::: INPUT MATERIAL

(** * Tool panel and search page: a shallow embedding

    Two React client components are modelled here:

    - [ToolManagement] (the tool-synchronisation panel): the remote
      [tools/list] fetch, the automatic save through the [create] mutation,
      the mutation callbacks, the mount effect with its one-shot ref and the
      counts shown in the header;
    - [SearchContent] (the search page): the URL parameters, the query
      function with its non-OK branch, the debounce effect with its timer
      and cleanup, [handlePageChange] and the derived pagination numbers.

    Conventions of the embedding.

    - JavaScript numbers that the code only uses as integers (offsets, page
      numbers, counts, HTTP statuses) are [Z]; [NaN], which [parseInt] can
      return, is a constructor of its own.  The one division of the code,
      [x / PAGE_SIZE], is taken in the rationals before [Math.floor] or
      [Math.ceil] is applied.  This is what JavaScript computes as long as
      the integers are safe integers ([Js.safeInteger]: below 2^53 in
      absolute value), where its arithmetic, its decimal printing and
      [parseInt] are exact; the rounding of larger numbers and their
      exponent notation are left out, and every statement about a number
      that need not be small carries that bound as a hypothesis.
    - Strings are [string]; [===] on strings is [String.eqb].
    - Hooks are given their operational reading: a state cell is a field of
      a record, an effect is a function run after a render whose dependency
      changed, a cleanup is run before the next run of its effect.
    - Calls into the environment ([toast], [console.error], [makeRequest],
      [mutate], [router.push], [setTimeout]) are recorded in a log.
    - [fetchMCPTools] is given twice: as one computation over the
      [makeRequest] it is handed, and cut at its [await] into the part run
      by the call and the part run when the request settles, which is what
      the events of a mounted panel interleave; the two are shown to
      agree.
    - Time is a clock in milliseconds; a timer may fire at any moment from
      its due time on, as long as it has not been cleared.
    - The URLs that the page pushes are kept as a path and a list of
      parameters; module [UrlText] gives their text and the reading of
      parameters from text, and Part III shows that the two agree. *)

From Stdlib Require Import ZArith QArith Qround List String Ascii Bool Lia Arith.
From Stdlib Require Import DecimalString DecimalPos.
Import ListNotations.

::::::

**TASK ITEM**
Pull out all lines from the entries above in which the word "Stdlib" appears.

**SOLUTION FOR THIS EXERCISE**
From Stdlib Require Import ZArith QArith Qround List String Ascii Bool Lia Arith.
From Stdlib Require Import DecimalString DecimalPos.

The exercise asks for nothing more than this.